The Eleventh Circuit recognized that a creditor is permitted to file a proof of claim on a debt subject to a statute-of-limitations defense, and the Court pointed out that when the “bankruptcy process is working as intended,” a time-barred proof of claim will not be paid by the bankruptcy estate. The Court also noted that just because creditors are permitted to file proofs of claim on debts that are subject to a statute-of-limitations defense, they are not free from all of the consequences of filing these claims.

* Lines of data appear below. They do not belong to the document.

Lemma to_string_decimal z : 0 <= z -> decimal (to_string z) /\ digits_value (to_string z) = z.
Proof.
  intros Hz. unfold to_string, decimal, digits_value, pretty, pretty_N.
  destruct (decide (Z.to_N z = 0%N)) as [E|E].
  - assert (z = 0) as -> by lia. split; [|done]. split; [done|]. by repeat constructor.
  - destruct (pretty_N_go_digits (Z.to_N z) "") as [H1 H2]; [constructor|].
    rewrite H2. cbn [foldl]. cbn [str]. change (str "") with (@nil byte). cbn [foldl].
    split; [|lia]. split; [|done]. intros Hnil. rewrite Hnil in H2. cbn in H2. change (str "") with (@nil byte) in H2.
    cbn in H2. lia.
Qed.

Lemma to_string_inj a b : 0 <= a -> 0 <= b -> to_string a = to_string b -> a = b.
Proof.
  intros Ha Hb H. destruct (to_string_decimal a Ha) as [_ Hva], (to_string_decimal b Hb) as [_ Hvb]. congruence.
Qed.

Lemma span_spec p s a r :
  span p s = (a, r) -> s = a ++ r /\ Forall (fun b => p b = true) a /\ (match r with b :: _ => p b = false | [] => True end).
Proof.
  revert a r. induction s as [|b s IH]; intros a r H; cbn in H; [by injection H as <- <-|].
  destruct (p b) eqn:Hb; [|by injection H as <- <-].
  destruct (span p s) as [a' r'] eqn:E. injection H as <- <-. destruct (IH _ _ eq_refl) as (-> & Ha & Hr). auto.
Qed.

Lemma span_app p a r :
  Forall (fun b => p b = true) a -> (match r with b :: _ => p b = false | [] => True end) -> span p (a ++ r) = (a, r).
Proof.
  intros Ha Hr. induction Ha as [|b a Hb _ IH]; cbn; [|by rewrite Hb, IH].
  destruct r as [|b r]; [done|]. cbn. by rewrite Hr.
Qed.

Lemma digits_value_nonneg ds : Forall (fun b => is_digit b = true) ds -> 0 <= digits_value ds.
Proof.
  unfold digits_value. assert (H : forall acc, 0 <= acc -> Forall (fun b => is_digit b = true) ds ->
    0 <= foldl (fun acc b => acc * 10 + (u8 b - 48)) acc ds); [|by apply H].
  induction ds as [|b ds IH]; intros acc Hacc Hd; cbn [foldl]; [done|].
  inversion Hd as [|? ? Hb Hds]; subst. apply IH; [|done]. unfold is_digit in Hb. tests. lia.
Qed.

(** The sign characters, and the value a sign and digits stand for. *)
Definition signed_value (sign : bytes) (value : Z) : option Z :=
  if bool_decide (sign = []) || bool_decide (sign = [x2b]) then Some value
  else if bool_decide (sign = [x2d]) then Some ((2 ^ 64 - value) mod 2 ^ 64) else None.

Lemma negated_value value : (2 ^ 64 - value) mod 2 ^ 64 = u64 (- value).
Proof. unfold u64. replace (2 ^ 64 - value) with (- value + 1 * 2 ^ 64) by lia. by rewrite Z.mod_add. Qed.

Lemma stoul_sign sp sign ds v :
  Forall (fun b => is_space b = true) sp -> decimal ds -> signed_value sign (digits_value ds) = Some v ->
  digits_value ds < 2 ^ 64 -> stoul (sp ++ sign ++ ds) = Ok (v, size (sp ++ sign ++ ds)).
Proof.
  intros Hsp [Hne Hd] Hv Hmax. destruct ds as [|b ds]; [done|]. set (w := b :: ds) in *.
  destruct (is_digit_facts b) as (Hb1 & Hb2 & Hb3); [by inversion Hd|].
  assert (Hsz : (size w =? 0) = false) by (apply Z.eqb_neq; intros ?%size_zero_nil; done).
  assert (Hval : (digits_value w >? 2 ^ 64 - 1) = false) by (rewrite Z.gtb_ltb; apply Z.ltb_ge; lia).
  unfold signed_value in Hv. unfold stoul.
  case_bool_decide as Hs0; [subst sign|case_bool_decide as Hs1; [subst sign|case_bool_decide as Hs2; [subst sign|done]]];
    cbn [orb] in Hv; injection Hv as <-.
  - cbn [app]. rewrite span_app by done. unfold w at 1. rewrite (proj2 (Z.eqb_neq _ 45)), (proj2 (Z.eqb_neq _ 43)) by done.
    fold w. cbn beta iota zeta. rewrite span_all, Hsz, Hval by done. unfold mret, res_ret. do 2 f_equal. rewrite size_app. lia.
  - cbn [app]. rewrite span_app by done. change (u8 x2b =? 45) with false. change (u8 x2b =? 43) with true.
    cbn beta iota zeta.
    rewrite span_all, Hsz, Hval by done. unfold mret, res_ret. do 2 f_equal. rewrite size_app, size_cons. lia.
  - cbn [app]. rewrite span_app by done. change (u8 x2d =? 45) with true.
    cbn beta iota zeta.
    rewrite span_all, Hsz, Hval by done. unfold mret, res_ret. f_equal. f_equal.
    + by rewrite negated_value.
    + rewrite size_app, size_cons. lia.
Qed.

The Eleventh Circuit noted that creditors who meet the FDCPA’s definition of “debt collector” are a “narrow subset of the universe of creditors who might file proofs of claim in a Chapter 13 bankruptcy.” Under the FDCPA, debt collectors are prohibited from using “any false, deceptive, or misleading representation or means in connection with the collection of any debt.” 15 U.S.C. §1692e. In addition, debt collectors may not use any “unfair or unconscionable means to collect or attempt to collect any debt.” 15 U.S.C. §1692f.

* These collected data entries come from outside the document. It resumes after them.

Lemma read_version_loop_line line fuel version s rest :
  incoming s = line ++ x0a :: rest -> (x0a ∉ line) -> (length line < fuel)%nat ->
  exists s', read_version_loop fuel version s = (Ok (version ++ no_cr line), s') /\
    incoming s' = rest /\ outgoing s' = outgoing s /\ room s' = room s.
Proof.
  revert fuel version s. induction line as [|b line IH]; intros fuel version s Hin Hn Hf;
    (destruct fuel as [|fuel]; [cbn in Hf; lia|]); cbn [read_version_loop app] in *;
    (destruct (stream_read_ok 1 s) as (s1 & Hrun & Hin1 & Ho1 & Hr1);
     [rewrite Hin, size_cons; match goal with |- context [size ?v] => pose proof (size_nonneg v) end; lia|]);
    rewrite (M_bind_run _ _ _ _ _ Hrun), Hin; change (Z.to_nat 1) with 1%nat; cbn [take drop];
    rewrite (M_lift_run _ _ _ _ (index_0 _ _)); rewrite Hin in Hin1; change (Z.to_nat 1) with 1%nat in Hin1; cbn [drop] in Hin1.
  - exists s1. cbn. by rewrite app_nil_r.
  - apply not_elem_of_cons in Hn as [Hb Hn].
    destruct (Z.eqb_spec (u8 b) 10) as [E|_]; [destruct Hb; by apply u8_inj|].
    destruct (IH fuel (if negb (u8 b =? 13) then version ++ [byte_of (u8 b)] else version) s1)
      as (s' & Hr & Hi & Ho & Hm); [done|done|cbn in Hf; lia|].
    exists s'. rewrite Hr. split; [|split_and!; congruence]. f_equal. f_equal.
    unfold no_cr. rewrite filter_cons. destruct (Z.eqb_spec (u8 b) 13) as [E|E]; cbn [negb].
    + rewrite decide_False; [done|]. intros H. apply H. by apply u8_inj.
    + rewrite decide_True by (intros ->; done). by rewrite byte_of_u8, <- app_assoc.
Qed.

Lemma read_version_line s line rest :
  incoming s = line ++ x0a :: rest -> (x0a ∉ line) ->
  exists s', read_version s = (Ok (no_cr line), s') /\
    incoming s' = rest /\ outgoing s' = outgoing s /\ room s' = room s.
Proof.
  intros Hin Hn. apply (read_version_loop_line line _ [] s rest Hin Hn).
  rewrite Hin, length_app. cbn. lia.
Qed.

(** Without a line end the call fails or waits. *)
Lemma read_version_loop_total fuel version s :
  match read_version_loop fuel version s with
  | (Undef, _) => False
  | (Ok v, s') => outgoing s' = outgoing s
  | (_, s') => outgoing s' = outgoing s
  end.
Proof.
  revert version s. induction fuel as [|fuel IH]; intros version s; cbn [read_version_loop]; [done|].
  destruct (Z.le_gt_cases 1 (size (incoming s))) as [Hle|Hgt].
  - destruct (stream_read_ok 1 s) as (s1 & Hrun & _ & Ho1 & _); [lia|].
    rewrite (M_bind_run _ _ _ _ _ Hrun). destruct (incoming s) as [|b i]; [rewrite size_nil in Hle; lia|].
    change (Z.to_nat 1) with 1%nat. cbn [take]. rewrite (M_lift_run _ _ _ _ (index_0 _ _)).
    destruct (u8 b =? 10); [done|]. specialize (IH (if negb (u8 b =? 13) then version ++ [byte_of (u8 b)] else version) s1).
    destruct (read_version_loop _ _ s1) as [[] ?]; congruence || done.
  - destruct (stream_read_short 1 s) as (r & s1 & Hrun & Hr & Ho); [lia|].
    rewrite (M_bind_res _ _ _ _ _ Hrun). by destruct Hr as [->|[e ->]].
Qed.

The Court reiterated its holding in Crawford that a debt collector’s filing of a proof of claim on a “time-barred” debt violates the FDCPA.

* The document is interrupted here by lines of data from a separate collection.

(** A turn of the loop on the open channel takes one entry of the script of
    [poll]. *)
Lemma round_takes_steps w :
  encrypted w -> live (chan w) ->
  match shell_round w with
  | (Ok r, w') => r = None /\ exists i, session_steps (chan w) i (chan w') /\ performed i w w' /\
      exists p, polls w = p :: polls w'
  | (Undef, _) => False
  | (_, w') => interrupted w w'
  end.
Proof.
  intros He Hlive. pose proof Hlive as (_ & Ho & _). unfold shell_round. rewrite M_gets_run, Ho. cbn [negb].
  unfold mbind at 1, M_bind at 1, next_poll.
  destruct (polls w) as [|p qs] eqn:Ep; [by apply interrupted_here|].
  set (w1 := set_polls qs w). pose proof (performed_polls w qs He) as Hp1. fold w1 in Hp1.
  pose proof (performed_encrypted _ _ _ Hp1) as He1.
  assert (Hback : forall w', interrupted w1 w' -> interrupted w w').
  { intros w'. apply (interrupted_after io_nil); [apply session_done|done]. }
  destruct p as [| |k s e]; [by apply Hback, interrupted_here| |].
  { split; [done|]. exists io_nil. split; [apply session_done|]. split; [done|]. by exists PollEintr. }
  set (turn := (if (remote_window (chan w) >? 0) && k then keyboard_input else mret tt);;
       (if s then socket_input else mret tt);;
       c ← gets chan;
       if open c && e then mthrow "SSH socket closed unexpectedly"%string else mret (@None unit)).
  assert (Hturn : takes_steps (fun r _ => r = None) turn w1).
  { apply takes_steps_bind with (fun _ => live).
    { rewrite Z.gtb_ltb. destruct (Z.ltb_spec 0 (remote_window (chan w))), k; cbn [andb];
        try (by apply takes_steps_skip). by apply keyboard_turn. }
    intros _ w2 He2 Hl2. apply takes_steps_bind with (fun _ _ => True).
    { destruct s; [by apply socket_turn|by apply takes_steps_skip]. }
    intros _ w3 He3 _. unfold takes_steps. rewrite M_gets_run. destruct (open (chan w3) && e); [by apply interrupted_here|].
    exact (takes_steps_skip (fun r _ => r = None) None w3 He3 eq_refl). }
  unfold takes_steps in Hturn. change (match turn w1 with
    | (Ok r, w') => r = None /\ exists i, session_steps (chan w) i (chan w') /\ performed i w w' /\
        exists p, PollReady k s e :: qs = p :: polls w'
    | (Undef, _) => False
    | (_, w') => interrupted w w'
    end).
  destruct (turn w1) as [[r| | |] w']; auto. destruct Hturn as (i & Hi & Hp & Hps & Hr). split; [done|].
  exists i. split; [done|]. split; [rewrite <- (io_app_nil_l i); by eapply performed_trans|].
  exists (PollReady k s e). by rewrite Hps.
Qed.

(** The loop, with at least as much fuel as there are polls to come. *)
Lemma shell_loop_steps n w :
  encrypted w -> live (chan w) \/ open (chan w) = false ->
  match loop n shell_round w with
  | (Ok _, w') => exists i, session_steps (chan w) i (chan w') /\ performed i w w' /\ open (chan w') = false
  | (Undef, _) => False
  | (_, w') => interrupted w w'
  end.
Proof.
  revert w. induction n as [|n IH]; intros w He Hc; cbn [loop]; [by apply interrupted_here|].
  unfold mbind at 1, M_bind at 1. destruct Hc as [Hlive|Hclosed].
  - pose proof (round_takes_steps w He Hlive) as Hr. destruct (shell_round w) as [[r| | |] w1]; try done.
    destruct Hr as (-> & i & Hi & Hp & _). specialize (IH w1 (performed_encrypted _ _ _ Hp) (steps_live _ _ _ Hlive Hi)).
    destruct (loop n shell_round w1) as [[] w2]; try done; try by eapply interrupted_after.
    destruct IH as (j & Hj & Hp' & Ho). exists (io_app i j). split; [by eapply session_steps_app|].
    split; [by eapply performed_trans|done].
  - unfold shell_round. rewrite M_gets_run, Hclosed. cbn. exists io_nil.
    split; [apply session_done|]. split; [by apply performed_refl|done].
Qed.

(** *** The loops end *)

Lemma shell_round_progress w :
  encrypted w /\ (live (chan w) \/ open (chan w) = false) ->
  match shell_round w with
  | (Ok None, w') => (encrypted w' /\ (live (chan w') \/ open (chan w') = false)) /\
      (length (polls w') < length (polls w))%nat
  | _ => True
  end.
Proof.
  intros [He [Hlive|Hclosed]].
  - pose proof (round_takes_steps w He Hlive) as Hr. destruct (shell_round w) as [[r| | |] w1]; try done.
    destruct Hr as (-> & i & Hi & Hp & p & ->). split; [|cbn; lia].
    split; [by eapply performed_encrypted|by eapply steps_live].
  - unfold shell_round. by rewrite M_gets_run, Hclosed.
Qed.

(** What goes round again after a packet has fewer bytes to come. *)
Definition progress w (w' : World S) : Prop :=
  wf_transport (obj (net w')) /\ (bytes_left w' < bytes_left w)%nat.

Lemma receive_progress p w w' : wf_transport (obj (net w)) -> receive w = (Ok p, w') -> progress w w'.
Proof. intros Hwf E. pose proof (receive_shrinks w Hwf) as H. by rewrite E in H. Qed.

Lemma update_progress f w w1 w' u : progress w w1 -> update_channel f w1 = (Ok u, w') -> progress w w'.
Proof.
  intros Hp. unfold update_channel. rewrite M_gets_run, M_lift_res. destruct (f _); try done. by intros [= _ <-].
Qed.

Lemma global_progress p w w1 w' u : progress w w1 -> handle_global_request p w1 = (Ok u, w') -> progress w w'.
Proof.
  intros [Hwf Hlt]. unfold handle_global_request. rewrite M_lift_res. destruct (parse_global_request p); try done.
  destruct (want_reply _); [|by intros [= _ <-]].
  pose proof (send_keeps_bytes w1 create_request_failure Hwf ltac:(by vm_compute)) as Hs. intros E. rewrite E in Hs.
  destruct Hs as [? Hb]. split; [done|]. by rewrite Hb.
Qed.

Lemma open_round_progress w :
  wf_transport (obj (net w)) -> match open_round w with (Ok None, w') => progress w w' | _ => True end.
Proof.
  intros Hwf. destruct (open_round w) as [[[[]|]| | |] w'] eqn:E; try done. revert E.
  unfold open_round. rewrite M_gets_run. destruct (open (chan w)); [done|].
  intros (p & w1 & Hr & E)%M_bind_Ok. apply (receive_progress _ _ _ Hwf) in Hr.
  destruct (size p =? 0); [done|]. apply M_bind_Ok in E as (b & w2 & Hb & E). injection Hb as _ <-.
  apply M_bind_Ok in E as (u & w2 & Hm & E). injection E as <-.
  destruct (b =? _); [by eapply update_progress|]. destruct (b =? _).
  { by apply M_bind_Ok in Hm as (? & ? & _ & ?). }
  destruct (b =? _); [by eapply global_progress|done].
Qed.

Lemma wait_round_progress name w :
  wf_transport (obj (net w)) -> match wait_round name w with (Ok None, w') => progress w w' | _ => True end.
Proof.
  intros Hwf. destruct (wait_round name w) as [[[[]|]| | |] w'] eqn:E; try done. revert E.
  unfold wait_round. intros (p & w1 & Hr & E)%M_bind_Ok. apply (receive_progress _ _ _ Hwf) in Hr.
  destruct (size p =? 0); [done|]. apply M_bind_Ok in E as (b & w2 & Hb & E). injection Hb as _ <-.
  rewrite M_gets_run in E. destruct (b =? _); [by apply M_bind_Ok in E as (? & ? & _ & ?)|].
  destruct (b =? _); [by apply M_bind_Ok in E as (? & ? & _ & ?)|].
  destruct (b =? _). { apply M_bind_Ok in E as (u & w2 & Hm & E). injection E as <-. by eapply global_progress. }
  destruct (b =? _); [|done]. apply M_bind_Ok in E as (u & w2 & Hm & E). injection E as <-. by eapply update_progress.
Qed.

Lemma open_loop_iterates w : encrypted w -> iterates open_round w (packet_loop open_round w).
Proof.
  intros (Hwf & _). apply (loop_iterates (fun w => wf_transport (obj (net w))) bytes_left); [exact open_round_progress|done|lia].
Qed.

Lemma wait_loop_iterates name w : encrypted w -> iterates (wait_round name) w (packet_loop (wait_round name) w).
Proof.
  intros (Hwf & _). apply (loop_iterates (fun w => wf_transport (obj (net w))) bytes_left); [exact (wait_round_progress name)|done|lia].
Qed.

Lemma shell_loop_iterates w : encrypted w -> live (chan w) -> iterates shell_round w (shell_loop w).
Proof.
  intros He Hlive. apply (loop_iterates (fun w => encrypted w /\ (live (chan w) \/ open (chan w) = false))
    (fun w => length (polls w))); [exact shell_round_progress|auto|lia].
Qed.

(** *** Opening the session *)

Lemma waiting_app c l c1 k c2 : waiting c l c1 -> waiting c1 k c2 -> waiting c (l ++ k) c2.
Proof.
  intros H Hk. induction H as [c|c c3 p l m Hl _ IH|c c1 c3 p m Hp _ IH]; [done|..].
  - change ((Recv true p :: l ++ m) ++ k) with (Recv true p :: (l ++ m) ++ k). rewrite <- app_assoc. apply waiting_request; auto.
  - eapply (waiting_adjust c c1); eauto.
Qed.

(** While the client waits, its identity and its windows' other side stay. *)
Lemma waiting_live c l c' : live c -> waiting c l c' -> live c'.
Proof.
  intros Hlive H. induction H as [c|c c3 p l m Hl _ IH|c c1 c3 p m Hp _ IH]; auto. apply IH.
  destruct (step_live _ _ _ Hlive (turn_adjust c p c1 Hp)) as [|[-> _]]; [done|].
  destruct Hp as (n & _ & Ho & _ & _ & E). apply (f_equal open) in E. cbn in E. congruence.
Qed.

Lemma waiting_closed c l c' : open c = false -> waiting c l c' -> c' = c.
Proof.
  intros Ho H. induction H as [c|c c3 p l m Hl _ IH|c c1 c3 p m Hp _ IH]; auto.
  destruct Hp as (n & _ & Ho' & _). congruence.
Qed.

Section setup.
Context (w0 : World S) (l0 : list event) (ps : list poll_event).

(** Packets [l0 ++ l] were exchanged and the channel is [c]. *)
Let at_packets (l : list event) (c : Channel) w : Prop := since w0 (packets_only (l0 ++ l)) c ps w.
Definition some_packets w : Prop := exists l, since_any w0 (packets_only l) w.

Lemma some_packets_intro l w : since_any w0 (packets_only l) w -> some_packets w.
Proof. by exists l. Qed.

Lemma packets_receive l c :
  triple (at_packets l c) receive (fun p w => 1 <= size p <= 34991 /\ at_packets (l ++ [Recv true p]) c w)
    some_packets some_packets.
Proof.
  eapply triple_conseq; [apply since_receive|done|..].
  - intros p w (Hp & Hw). split; [done|]. unfold at_packets. rewrite app_assoc. exact Hw.
  - apply some_packets_intro.
  - apply some_packets_intro.
Qed.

The Eleventh Circuit disagreed with the District Court’s finding that an “irreconcilable conflict” between the Bankruptcy Code and the FDCPA amounted to an implied repeal of the FDCPA by the Code.
Instead, the Eleventh Circuit held that the FDCPA and the Bankruptcy Code can be construed together in a way that allows them to coexist.
According to the Eleventh Circuit, the Bankruptcy Code and the FDCPA provide different tiers of sanctions for creditor misbehavior in bankruptcy. Under the Bankruptcy Code, a bankruptcy trustee can object to any time-barred proof of claim and the bankruptcy court will deny payment of the claim if it finds that the objection is proper. In addition, a bankruptcy court has the power to sanction a party for misbehavior that is more severe.
The Eleventh Circuit explained that the FDCPA, rather than conflicting with the Bankruptcy Code, provides an additional layer of protection from a particular type of creditor – i.e., a debt collector. The Court pointed out that although the Bankruptcy Code permits the filing of a proof of claim on a debt subject to a limitations defense, it does not require it.
Also, the Court noted, a debt collector may still file a proof of claim on a debt that it knows is beyond the applicable limitations period, so long as it is willing to subject itself to a potential action under the FDCPA. The Court compared this to a frivolous lawsuit, ruling that nothing prohibits the filing of a frivolous lawsuit, but the filer will be subject to sanctions.
On the other hand, the Eleventh Circuit held, the debt collector who unintentionally or in good faith files a proof of claim on a debt subject to a limitations defense may find safe harbor in the FDCPA’s bona fide error defense.